The other day I read this pretty old post on Skyler Reep's Blog - whose punch line was that your resume was the most important thing that was going to get you noticed by employers. I think that this is a misguided notion that is mostly believed by folks in HR or those candidates that still think that responding to a job posting on Monster is a serious way to look for a job.
Do you want to get noticed by employers? Well, let me share with you an executive perspective on recruiting. I DON'T care what paper your resume is written on. I couldn't care LESS about whether you put education first or last on your resume. Whether or not you have an "objective" listed at the top of your resume means diddly squat to me. What do I care about? I care that you are the person that my organization must hire to succeed. In fact, that is pretty much the only thing I care about.
If you are out looking for a job, you need to understand one very important thing. HR is your enemy not your friend. If you are responding to a job posting on a company website or on a jobs website, in all likelihood your resume will first go to a gatekeeper. That person is probably inundated by resumes - much as Skyler describes. If you need to try to impress the gatekeeper, or someone that fits the description that Skyler paints, then you will most likely have to resort to the tricks and tips that Skyler talks about. However, let me share a little secret with you. Gatekeepers are simply swimming in resumes, especially in tough economic times. I still remember an episode during the dot com bust when I advertised 6 open positions and our HR team was flooded by 1200 resumes. How useful do you think Skyler's tips will be in getting your resume noticed among 1200 others? Probably not that useful.
This is where I finally get to my point. If you want to get a job you need to outflank the enemy. You need to get directly to the hiring manager, and here is the absolutely best way to do it: get a personal reference. The best way to get an interview for a position you are interested in, is to get your resume personally handed to the hiring manager by someone they trust. If a trusted friend or colleague tells me I should interview someone for a job opening, the risk that I will decline is very small.
How do you get to the hiring manager? Networking. Yes, I know, folks hate to hear that word, but if you want to get hired (not to mention advance your career in the long run), networking is something that you have to master. Using sites such as LinkedIn is a simple method of finding people you know in organizations you are targeting.

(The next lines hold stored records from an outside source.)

Lemma take_loop_ok fuel : forall s p l data n pos,
  is_chain s p l -> Forall (pbuf_ok s) l -> Forall (own s) l -> (length l < fuel)%nat ->
  0 <= n <= zlen (contents s l) -> 0 <= pos -> pos + n <= zlen data -> pos + n < 65536 -> bytes data ->
  exists s', take_loop fuel s p data n pos = Ok s' /\ cells s' = cells s /\
    (forall b, ~ In b l -> blocks s' !! b = blocks s !! b) /\ Forall (pbuf_ok s') l /\
    contents s' l = take (Z.to_nat n) (drop (Z.to_nat pos) data) ++ drop (Z.to_nat n) (contents s l).
Proof.
  induction fuel as [|fuel IH]; intros s p l data n pos Hch HF Hown Hf Hn Hpos Hpn Hsm Hbd; [lia|].
  cbn [take_loop]. destruct (Z.eqb_spec n 0) as [->|Hn0]; [by exists s|].
  destruct l as [|a l]; [change (zlen (contents s [])) with 0 in Hn; lia|].
  pose proof (chain_nodup _ _ _ Hch) as [Hnin Hnd]%NoDup_cons.
  rewrite list_elem_of_In in Hnin.
  destruct (chain_head _ _ _ _ Hch HF) as (-> & c & Hd & Ec & Hok & Hz & Hda & Hlen & Hch' & HF').
  rewrite Hd. cbn [rbind]. pose proof Hok as (Hlc & _). unfold is_u16 in Hlc.
  apply List.Forall_cons_iff in Hown as [Hown Hown'].
  unfold own in Hown. rewrite Ec in Hown. rewrite contents_cons in Hn |- *. zl.
  set (k := if len c <? n then len c else n).
  assert (k = Z.min n (len c)) as Hk by (unfold k; destruct (Z.ltb_spec (len c) n); lia).
  unfold mslice. rewrite !(proj2 (Z.leb_le _ _)) by lia. cbn [andb rbind].
  set (x := take (Z.to_nat k) (drop (Z.to_nat pos) data)).
  assert (zlen x = k) as Hx by (unfold x, zlen in *; rewrite length_take, length_drop; lia).
  assert (bytes x) as Hbx by by apply Forall_take, Forall_drop.
  destruct (save_ok s a c x Ec Hok Hown) as (s1 & E1 & Hc1 & Hb1 & Hok1 & Hd1); [lia|done|].
  rewrite E1. cbn [rbind]. rewrite !u16_small by (unfold is_u16; lia).
  assert (forall b, In b l -> blocks s1 !! b = blocks s !! b) as Hbl1.
  { intros b Hb. apply Hb1. intros ->. by apply Hnin. }
  destruct (data_frame s s1 l Hc1 Hbl1 Hown') as [Hcont Hoks].
  destruct (IH s1 (next c) l data (n - k) (pos + k)) as (s' & E' & Hc' & Hb' & HF2 & Hcon');
    try done; try (rewrite ?Hcont; zpos; lia); try by apply Hoks.
  { apply (chain_frame s); [|done]. intros; by rewrite Hc1. }
  { rewrite List.Forall_forall in Hown' |- *. intros y Hy. unfold own. rewrite Hc1. by apply Hown'. }
  { simpl in Hf. lia. }
  exists s'. split; [exact E'|]. split; [congruence|]. split.
  { intros b Hb. rewrite Hb' by (intros ?; apply Hb; by right). apply Hb1. intros ->. apply Hb. by left. }
  assert (cell_data s' c = cell_data s1 c) as Hds.
  { unfold cell_data. rewrite Hown. by rewrite Hb'. }
  assert (pbuf_ok s' a) as Hoka.
  { unfold pbuf_ok. rewrite Hc', Hc1, Ec. destruct Hok1 as (? & ? & ? & Hbb).
    split; [done|]. split; [done|]. split; [by rewrite Hds|]. intros Hp. destruct (Hbb Hp) as (b & Eb & ?).
    exists b. rewrite Hown in Eb |- *. by rewrite Hb'. }
  split; [by apply List.Forall_cons|].
  rewrite contents_cons. assert (data_of s' a = cell_data s1 c) as ->
    by (unfold data_of; by rewrite Hc', Hc1, Ec, Hds).
  rewrite Hcon', Hd1, Hcont, <- Hda. set (d := data_of s a) in *. set (r := contents s l) in *.
  destruct (Z.le_ge_cases n (len c)) as [Hle|Hge].
  - assert (k = n) as Ekn by lia. rewrite Ekn, Z.sub_diag. change (Z.to_nat 0) with 0%nat.
    rewrite take_0, drop_0, (drop_app_le d) by (unfold zlen in *; lia). cbn [app].
    replace (length x) with (Z.to_nat n) by (unfold zlen in *; lia).
    rewrite <- app_assoc. unfold x. by rewrite Ekn.
  - assert (k = len c) as Ekc by lia.
    rewrite (skipn_all2 d) by (unfold zlen in *; lia). rewrite app_nil_r, app_assoc. f_equal.
    + unfold x. rewrite Ekc. replace (Z.to_nat (pos + len c)) with (Z.to_nat pos + Z.to_nat (len c))%nat by lia.
      rewrite <- drop_drop. set (z := drop (Z.to_nat pos) data).
      rewrite <- (take_drop (Z.to_nat (len c)) z) at 3. rewrite firstn_app.
      assert (length (take (Z.to_nat (len c)) z) = Z.to_nat (len c)) as Hlz
        by (unfold z, zlen in *; rewrite length_take, length_drop; lia).
      rewrite Hlz, (firstn_all2 (n := Z.to_nat n)) by lia. f_equal. f_equal. lia.
    + rewrite Ekc, <- Hlen. symmetry. apply drop_into. lia.
Qed.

I left a comment with the general message of this post on Skyler's blog, to which he responded by saying that he is a hiring manager and that every applicant, even his brother, must follow the rules in applying to a position. Well, more power to him. Personally, if I run across a good candidate (even if I bump into one on the street), I bring them in to interview. I am not looking for folks that are good at following rules or filling out web forms. I am looking for folks I can trust and that will make a difference to my organization. I don't know what to tell you except for: try what Skyler and I each suggests and let me know which strategy is more successful.